Chabazite-type zeolites are zeolites having a three-dimensional pore structure constructed of 8-membered oxygen rings of 3.8×3.8 Å, and are designated and classified as the structure type code CHA, as zeolites having a fully identified crystal structure, by International Zeolite Association (non-patent document 1).
Chabazite-type zeolites are known as naturally occurring zeolites and typically have the composition Ca62+[Si24Al12O72] (non-patent document 2). Examples of synthetic zeolites of the chabazite type include zeolite D disclosed in patent document 1 and zeolite R disclosed in patent document 2, each zeolite having an SiO2/Al2O3 ratio of 3.45-4.9.
In patent document 3 and patent document 4 are disclosed a zeolite of the so-called high-silica chabazite type having an SiO2/Al2O3 ratio of 5-50, which is designated as SSZ-13, and methods for synthesizing the zeolite.
In patent document 5 is disclosed a chabazite-type zeolite having an SiO2/Al2O3 ratio of 20-50 and a crystal diameter of 0.5 μm or less, which is designated as SSZ-62. Furthermore, patent document 6 and non-patent document 3 disclose that a chabazite-type zeolite having an SiO2/Al2O3 ratio of 100 or greater can be synthesized by adding fluorine.
Synthetic zeolites have regularly arranged pores having a uniform size which are due to the crystal structure thereof. Using the pore structures, synthetic zeolites are industrially used as desiccants, adsorbents for adsorbing various inorganic or organic molecules on the basis of differences in polarity and molecular diameter, solid acid catalysts, etc. For example, chabazite-type zeolites also are known to be usable as catalysts for chemically converting an oxygenic organic compound, e.g., an alcohol, into a lower olefin (patent document 6 and patent document 7). Other uses thereof which have been disclosed include an adsorptive separating agent for purifying 1,1,1,2-tetrafluoroethane (HFA134a) contained in a mixture of HFA134a and 1-chloro-2,2-difluoroethylene (HCFC 1122) (patent document 8), an adsorptive separating agent for separating the propylene from the propane by adsorbing propylene on the zeolite from a mixture of propylene and propane (patent document 9), an adsorptive separating agent for separating oxygen, carbon dioxide, or helium from a mixture thereof with nitrogen (patent document 10), a catalyst for synthesizing a methylamine compound (patent document 11), a catalyst for producing acetonitrile through ammoxidation of ethane (patent document 12), a catalyst for selective reduction of nitrogen oxides with hydrocarbon in automobile exhaust gas (patent document 13), an odor absorbent for use in fibrous members constituting sanitary articles (patent document 14), etc.
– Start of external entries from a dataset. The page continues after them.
Lemma C5_batch_update_witness :
  wf Sample.two_stocks
  /\ ThreadSafePortfolioEngine.batch_update_prices
       [("005930"%string, 71000, 0.5%float); ("035420"%string, 200000, 0.5%float);
        ("005930"%string, 75000, 2.5%float)]
       Sample.two_stocks
     = (Ok tt, snd (update_price "005930" 75000 2.5%float Sample.two_stocks))
  /\ get_stock "005930" Sample.two_stocks = (Ok (Some 0%nat), Sample.two_stocks)
  /\ deref Sample.two_stocks 0%nat
     = Some (mk_item "005930" "Sample" 100 70000 0 0%float 0%float 0)
  /\ exists r',
       deref (snd (update_price "005930" 75000 2.5%float Sample.two_stocks)) 0%nat
       = Some r'
       /\ updated (mk_item "005930" "Sample" 100 70000 0 0%float 0%float 0)
            75000 2.5%float r'
       /\ update_price "005930" 75000 2.5%float Sample.two_stocks
          = (Ok true,
             mk_store (<[0%nat := r']> (heap Sample.two_stocks))
                      (portfolio_map Sample.two_stocks)).
Proof.
  assert (H : wf Sample.two_stocks) by (do 2 apply wf_add_stock; apply wf_init).
  split; [exact H|]. split; [vm_compute; reflexivity|].
  split; [reflexivity|]. split; [reflexivity|].
  destruct (C5_batch_update Sample.two_stocks
              [("005930"%string, 71000, 0.5%float); ("035420"%string, 200000, 0.5%float);
               ("005930"%string, 75000, 2.5%float)] H)
    as (_ & _ & _ & Hbatch).
  destruct (Hbatch (Ok tt) (snd (update_price "005930" 75000 2.5%float Sample.two_stocks)))
    as (_ & _ & Hlast).
  - vm_compute. reflexivity.
  - apply (Hlast [("005930"%string, 71000, 0.5%float); ("035420"%string, 200000, 0.5%float)]
             "005930"%string 75000 2.5%float [] 0%nat
             (mk_item "005930" "Sample" 100 70000 0 0%float 0%float 0)).
    + reflexivity.
    + reflexivity.
    + intros [].
    + reflexivity.
    + reflexivity.
Defined.
Fixpoint getIOV_in (last_block end_ : nat) (suf : list Block) (pos max_size : nat)
  : outcome (list iovec) :=
  match max_size with
  | 0 => Ok []
  | S n =>
      match suf with
      | [] => Err Undefined
      | b :: rest =>
          if decide (addr b = last_block)
          then Ok [mkIovec (addr b, pos) (wrap64 (Z.of_nat end_ - Z.of_nat pos))]
          else
            vecs ← getIOV_in last_block end_ rest 0 n;
            Ok (mkIovec (addr b, pos) (wrap64 (Z.of_nat DATA_SIZE - Z.of_nat pos)) :: vecs)
      end
  end.

Definition getIOV (B : Buffer) (itr : iterator) (max_size : nat) : outcome (list iovec) :=
  match max_size with
  | 0 => Ok []
  | S _ =>
      last_block ← defined (lastBlock (m_blocks B));
      '(_, suf) ← defined (locate (m_block itr) (m_blocks B));
      getIOV_in (addr last_block) (m_end B) suf (m_position itr) max_size
  end.

(** Buffer::empty: [m_begin == m_end] as pointers. *)
Definition empty (B : Buffer) : bool :=
  match m_blocks B with
  | [] | [_] => bool_decide (m_begin B = m_end B)
  | _ => false
  end.

End WithBlockSize.

(** ** Operations that change the buffer

    They run on a state that survives a failure, the way the objects
    survive a thrown exception. *)

Definition ST (S T : Type) : Type := S → outcome T * S.

#[global] Instance ST_ret {S} : MRet (ST S) := λ _ t s, (Ok t, s).
#[global] Instance ST_bind {S} : MBind (ST S) := λ _ _ k m s,
  match m s with
  | (Ok t, s') => k t s'
  | (Err f, s') => (Err f, s')
  end.

Definition lift {S T} (o : outcome T) : ST S T := λ s, (o, s).

Section Operations.

Context {A : Type} `{Allocator A}.
Variable DATA_SIZE : nat.

(** The allocator and one buffer. *)
Abbreviation M := (ST (A * Buffer)).

Definition the_buffer : M Buffer := λ s, (Ok s.2, s).
Definition store (B : Buffer) : M unit := λ s, (Ok tt, (s.1, B)).

(** Buffer::newBlock without the link: [new Block]. *)
Definition newBlock : M Block := λ s,
  match allocate s.1 with
  | Some (b, a) => (Ok b, (a, s.2))
  | None => (Err BadAlloc, s)
  end.

(** [delete b] *)
Definition delBlock (b : Block) : M unit := λ s, (Ok tt, (deallocate b s.1, s.2)).

(** Blocks::~Blocks() *)
Definition Blocks_destroy (new_blocks : list Block) : M unit := λ s,
  (Ok tt, (foldl (λ a b, deallocate b a) s.1 new_blocks, s.2)).

(** A scope owning [new_blocks]: an exception leaving it destroys them. *)
Definition owning {T} (new_blocks : list Block) (m : M T) : M T := λ s,
  match m s with
  | (Err BadAlloc, s') => (Err BadAlloc, (Blocks_destroy new_blocks s').2)
  | r => r
  end.

(** *** appendBack *)

(** The allocation loop of appendBack; [new_end] is an offset in the block
    [m_end] will point into. *)
Fixpoint alloc_loop (fuel size left_in_block : nat) (new_blocks : list Block)
    (new_end : nat) : M (list Block * nat * nat) :=
  if decide (left_in_block < size) then
    match fuel with
    | 0 => lift (Err OutOfFuel)
    | S fuel' =>
        b ← owning new_blocks newBlock;
        alloc_loop fuel' (size - left_in_block) DATA_SIZE (new_blocks ++ [b]) 0
    end
  else mret (new_blocks, new_end, size).

(** [rlist_foreach_entry(tmp, &m_blocks, in_blocks) tmp->id = last_id++;] *)
Fixpoint renumber (last_id : Z) (bs : list Block) : list Block :=
  match bs with
  | [] => []
  | b :: rest => set_id b last_id :: renumber (wrap64 (last_id + 1)) rest
  end.

Definition appendBack (size : nat) (me : nat) : M iterator :=
  _ ← lift (require SizeNonZero (bool_decide (size ≠ 0)));
  B ← the_buffer;
  let block := lastBlock (m_blocks B) in
  left_in_block ← lift (match block with
                        | None => Ok 0
                        | Some _ => diff DATA_SIZE (m_end B)
                        end);
  '(new_blocks, new_end, size') ←
    alloc_loop (S size) size left_in_block [] (m_end B);
  let last_id := match block with None => 0%Z | Some b => id b end in
  let blocks := renumber last_id (m_blocks B) ++ new_blocks in
  '(block', itr_offset, begin_) ← lift (match block with
      | None => b ← defined (firstBlock blocks); Ok (addr b, 0, 0)
      | Some b => Ok (addr b, m_end B, m_begin B)
      end);
  let itr := mkIter me block' itr_offset in
  _ ← store (mkBuffer blocks (m_iterators B ++ [itr]) begin_ (new_end + size'));
  mret itr.

(** iterator::~iterator() and iterator::unlink() *)
Definition iterator_destroy (i : nat) : M unit :=
  B ← the_buffer;
  store (mkBuffer (m_blocks B) (unlink i (m_iterators B)) (m_begin B) (m_end B)).

(** Buffer::begin() *)
Definition begin (me : nat) : M iterator :=
  B ← the_buffer;
  b ← lift (defined (firstBlock (m_blocks B)));
  let itr := mkIter me (addr b) (m_begin B) in
  _ ← store (mkBuffer (m_blocks B) (itr :: m_iterators B) (m_begin B) (m_end B));
  mret itr.

(** Buffer::end() *)
Definition end_ (me : nat) : M iterator :=
  B ← the_buffer;
  b ← lift (defined (lastBlock (m_blocks B)));
  let itr := mkIter me (addr b) (m_end B) in
  _ ← store (mkBuffer (m_blocks B) (m_iterators B ++ [itr]) (m_begin B) (m_end B));
  mret itr.

(** iterator::iterator(const iterator &other) *)
Definition iterator_copy (other me : nat) : M iterator :=
  B ← the_buffer;
  '(_, o, _) ← lift (defined (find_iter other (m_iterators B)));
  let itr := mkIter me (m_block o) (m_position o) in
  l ← lift (link_before other itr (m_iterators B));
  _ ← store (mkBuffer (m_blocks B) l (m_begin B) (m_end B));
  mret itr.

(** iterator::operator= (const iterator &other) *)
Definition iterator_assign (me other : nat) : M unit :=
  if decide (me = other) then mret tt
  else
    B ← the_buffer;
    '(_, o, _) ← lift (defined (find_iter other (m_iterators B)));
    _ ← lift (defined (find_iter me (m_iterators B)));
    let itr := mkIter me (m_block o) (m_position o) in
    l ← lift (link_before other itr (unlink me (m_iterators B)));
    store (mkBuffer (m_blocks B) l (m_begin B) (m_end B)).

(** iterator::operator+= (and operator++ with [step = 1]) *)
Definition iterator_advance (i : nat) (step : nat) : M iterator :=
  B ← the_buffer;
  '(pre, it, post) ← lift (defined (find_iter i (m_iterators B)));
  it' ← lift (moveForward DATA_SIZE (m_blocks B) it step);
  l ← lift (adjustPositionForward (m_blocks B) i (pre ++ it' :: post));
  _ ← store (mkBuffer (m_blocks B) l (m_begin B) (m_end B));
  mret it'.

(** *** dropBack and dropFront *)

Definition last_iterator_not_in (B : Buffer) (a : nat) : bool :=
  match last (m_iterators B) with
  | Some it => bool_decide (m_block it ≠ a)
  | None => true
  end.

(** The loop of dropBack; [rbs] is the block list, last block first. *)
Fixpoint dropBack_loop (rbs : list Block) (size left_in_block : nat) : M nat :=
  if decide (left_in_block < size) then
    match rbs with
    | [] => lift (Err (AssertFailed BlocksNonEmpty))
    | b :: before =>
        _ ← delBlock b;
        B ← the_buffer;
        _ ← store (mkBuffer (reverse before) (m_iterators B) (m_begin B) (m_end B));
        block ← lift (defined (head before));
        _ ← lift (require NoIteratorInBlock (last_iterator_not_in B (addr block)));
        _ ← store (mkBuffer (reverse before) (m_iterators B) (m_begin B) DATA_SIZE);
        dropBack_loop before (size - left_in_block) DATA_SIZE
    end
  else mret size.
(** The same again with another secret: the row's secret changes, the
    line says updated, the sites stay. *)
Example scenario_updated :
  handle (settings_github "xyz" 1)
    (handle (settings_github "def" 1) (world_empty {[1]})).1
  = (mkWorld {[1 := mkSocialApp "github" "GitHub" "abc" "xyz" "" {[1]}]} {[1]}
       ["Created new authentication provider (pk=1)"%string;
        "Updated existing authentication provider (pk=1)"%string], Ok ()).
Proof. by vm_compute. Qed.

(** The default site 999 does not exist: the row is written and reported,
    then the site lookup raises. *)
Example scenario_site_missing :
  handle (settings_github "def" 999) (world_empty {[1]})
  = (mkWorld {[1 := mkSocialApp "github" "GitHub" "abc" "def" "" ∅]} {[1]}
       ["Created new authentication provider (pk=1)"%string],
     Raise (ObjectDoesNotExist "Site")).
Proof. by vm_compute. Qed.

(** Two rows with the GitHub key: the lookup raises and nothing changes. *)
Example scenario_ambiguous :
  let t : gmap Z SocialApp :=
    {[1 := mkSocialApp "github" "a" "b" "c" "" ∅;
      2 := mkSocialApp "github" "d" "e" "f" "" ∅]} in
  handle (settings_github "def" 1) (mkWorld t {[1]} [])
  = (mkWorld t {[1]} [], Raise (MultipleObjectsReturned "SocialApp")).
Proof. by vm_compute. Qed.

(** * The claims *)

(** C1, as amended. For each of the six providers whose client id and
    secret are both set, a run of [handle] that ends without an exception
    leaves exactly one [SocialApp] row with that provider key, and the
    row's [client_id] and [secret] are the configured values. *)
Theorem C1_synced_record_matches_settings s w p c k :
  (handle s w).2 = Ok () →
  setting_client_id s p = Some c →
  setting_secret s p = Some k →
  ∃ k0 r, rows (provider_id p) (socialapps (handle s w).1) = {[k0 := r]} ∧
          client_id r = c ∧ secret r = k.
Proof.
  intros Hok Hc Hk. rewrite handle_sync_all in *.
  destruct (sync_all s all_providers w) as [w' o] eqn:Hrun. simpl in *. subst o.
  destruct (sync_all_ok _ _ _ _ NoDup_all_providers Hrun p) as (k0 & r & Hr & Hcr & _).
  { apply elem_of_all_providers. }
  { apply present_true. eauto. }
  exists k0, r. destruct Hcr as (_ & _ & Hc' & Hk'). split; [done|]. split; congruence.
Qed.

Lemma C1_synced_record_matches_settings_witness :
  (handle (settings_github "def" 1) (world_empty {[1]})).2 = Ok () ∧
  ∃ k0 r,
    rows (provider_id GitHub)
      (socialapps (handle (settings_github "def" 1) (world_empty {[1]})).1)
    = {[k0 := r]} ∧ client_id r = "abc"%string ∧ secret r = "def"%string.
Proof.
  split; [by vm_compute|].
  apply (C1_synced_record_matches_settings (settings_github "def" 1)
           (world_empty {[1]}) GitHub "abc" "def");
    [by vm_compute|reflexivity|reflexivity].
Defined.

(** C1, as stated, fails when an earlier slot aborts the run: with FxA and
    GitHub configured, an empty table and no site 999, the FxA block raises
    [Site.DoesNotExist] and the GitHub block never runs, so no row with the
    GitHub key exists after the run. *)
Lemma C1_counterexample :
  setting_client_id (settings_fxa_github 999) GitHub = Some "abc"%string ∧
  setting_secret (settings_fxa_github 999) GitHub = Some "def"%string ∧
  (handle (settings_fxa_github 999) (world_empty ∅)).2
    = Raise (ObjectDoesNotExist "Site") ∧
  ¬ ∃ k0 r,
      rows (provider_id GitHub)
        (socialapps (handle (settings_fxa_github 999) (world_empty ∅)).1)
      = {[k0 := r]}.
Proof.
  split_and!; [reflexivity|reflexivity|by vm_compute|].
  intros (k0 & r & Hr).
  assert (rows (provider_id GitHub)
            (socialapps (handle (settings_fxa_github 999) (world_empty ∅)).1) = ∅)
    as He by (by vm_compute).
  rewrite He in Hr. symmetry in Hr. by apply map_non_empty_singleton in Hr.
Qed.

(** C2. If the client id or the secret of a provider is not set, the rows
    with that provider key are the same after [handle] as before it: none
    is created, and every existing one is unchanged in every column and in
    its sites. *)
Theorem C2_unconfigured_provider_untouched s w p :
  setting_client_id s p = None ∨ setting_secret s p = None →
  rows (provider_id p) (socialapps (handle s w).1)
  = rows (provider_id p) (socialapps w).
Proof.
  intros Habs. apply present_false in Habs. rewrite handle_sync_all.
  apply sync_all_frame. intros q _ Hq Heq. apply provider_id_inj in Heq.
  subst q. congruence.
Qed.

Lemma C2_unconfigured_provider_untouched_witness :
  let r := mkSocialApp "fxa" "Firefox" "old" "older" "k" ∅ in
  (setting_client_id (settings_github "def" 1) FxA = None ∨
   setting_secret (settings_github "def" 1) FxA = None) ∧
  rows (provider_id FxA)
    (socialapps (handle (settings_github "def" 1) (world_one r {[1]})).1)
  = rows (provider_id FxA) (socialapps (world_one r {[1]})).
Proof.
  intros r. split; [by left|].
  apply (C2_unconfigured_provider_untouched (settings_github "def" 1)
           (world_one r {[1]}) FxA).
  left. reflexivity.
Defined.

(** C3, as amended. Running [handle] a second time with the same settings
    leaves the table the first run left, and ends as the first run ended.
    Every line the second run writes is an [Updated] line, never a
    [Created] one; and when the first run ended without an exception, the
    second writes exactly one such line for every configured provider, in
    order, each naming the provider's row. *)
Theorem C3_second_run_changes_nothing s w :
  socialapps (handle s (handle s w).1).1 = socialapps (handle s w).1 ∧
  (handle s (handle s w).1).2 = (handle s w).2 ∧
  ∃ lines : list string,
    stdout (handle s (handle s w).1).1 = stdout (handle s w).1 ++ lines ∧
    Forall is_Updated_line lines ∧
    ((handle s w).2 = Ok () →
     Forall2 (λ p line, ∃ (k : Z) (r : SocialApp),
                rows (provider_id p) (socialapps (handle s w).1) = {[k := r]} ∧
                line = Updated_line k)
       (configured_slots s all_providers) lines).
Proof.
  rewrite !handle_sync_all.
  destruct (sync_all s all_providers w) as [[t T out] o] eqn:Hrun.
  pose proof (sync_all_leaves s _ NoDup_all_providers _ _ _ Hrun) as Hl.
  cbn [fst snd socialapps site_table stdout] in *. destruct o as [[]|e].
  - destruct (settled_run s _ t T Hl out) as (lines & -> & Hu & Hf).
    cbn [fst snd socialapps stdout]. split_and!; [done|done|].
    exists lines. by split_and!.
  - destruct Hl as (l1 & p & l2 & Hall & Hl1 & Hp). rewrite Hall, sync_all_app.
    destruct (settled_run s _ t T Hl1 out) as (lines1 & -> & Hu1 & _).
    rewrite sync_all_cons.
    destruct (stuck_step s p t T (out ++ lines1) e Hp) as (lines2 & -> & Hu2).
    cbn [fst snd socialapps stdout]. split_and!; [done|done|].
    exists (lines1 ++ lines2).
    rewrite app_assoc. split_and!; [done|by apply Forall_app|done].
Qed.

Lemma C3_second_run_changes_nothing_witness :
  let s := settings_github "def" 1 in
  let w := world_empty {[1]} in
  (handle s w).2 = Ok () ∧
  socialapps (handle s (handle s w).1).1 = socialapps (handle s w).1 ∧
  ∃ lines : list string,
    stdout (handle s (handle s w).1).1 = stdout (handle s w).1 ++ lines ∧
    Forall2 (λ p line, ∃ (k : Z) (r : SocialApp),
               rows (provider_id p) (socialapps (handle s w).1) = {[k := r]} ∧
               line = Updated_line k)
      (configured_slots s all_providers) lines.
Proof.
  intros s w.
  destruct (C3_second_run_changes_nothing s w) as (Ht & _ & lines & Hout & _ & Hf).
  split; [by vm_compute|]. split; [exact Ht|].
  exists lines. split; [exact Hout|]. apply Hf. by vm_compute.
Defined.

(** C3, as stated, fails when the runs fail: with FxA and GitHub
    configured, an empty table and no site 999, both runs stop in the FxA
    block. The second run writes one line, for FxA; GitHub, whose values
    are set, is reported neither as updated nor at all. *)
Lemma C3_counterexample :
  let s := settings_fxa_github 999 in
  let w := world_empty ∅ in
  configured_slots s all_providers = [FxA; GitHub] ∧
  stdout (handle s w).1 = ["Created new authentication provider (pk=1)"%string] ∧
  stdout (handle s (handle s w).1).1
  = stdout (handle s w).1 ++ ["Updated existing authentication provider (pk=1)"%string] ∧
  ¬ ∃ lines : list string,
      stdout (handle s (handle s w).1).1 = stdout (handle s w).1 ++ lines ∧
      Forall2 (λ (p : Provider) line, is_Updated_line line)
        (configured_slots s all_providers) lines.
Proof.
  intros s w.
  assert (configured_slots s all_providers = [FxA; GitHub]) as Hc by (by vm_compute).
  assert (stdout (handle s w).1
          = ["Created new authentication provider (pk=1)"%string]) as H1
    by (by vm_compute).
  assert (stdout (handle s (handle s w).1).1
          = stdout (handle s w).1
            ++ ["Updated existing authentication provider (pk=1)"%string]) as H2
    by (by vm_compute).
  split_and!; [done|done|done|].
  intros (lines & Hout & Hf). rewrite H2 in Hout.
  apply app_inv_head in Hout. subst lines. rewrite Hc in Hf.
  apply Forall2_length in Hf. discriminate Hf.
Qed.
As described above, chabazite-type zeolites are expected to be utilized in a variety of application, in particular, as adsorbents and catalyst supports. However, for industrial uses, the zeolites must have durability required of adsorbents or catalyst supports. For example, for use in an adsorption/desorption process involving a thermal regeneration step, the zeolites are required not to decrease in adsorption performance even when repeatedly heated. Meanwhile, the catalysts for use in exhaust gas purification are required to have thermal durability which enables the catalysts to retain their catalytic performance at high temperatures. There has hence been a desire for a chabazite-type zeolite which has even better durability and heat resistance that have not been obtained so far.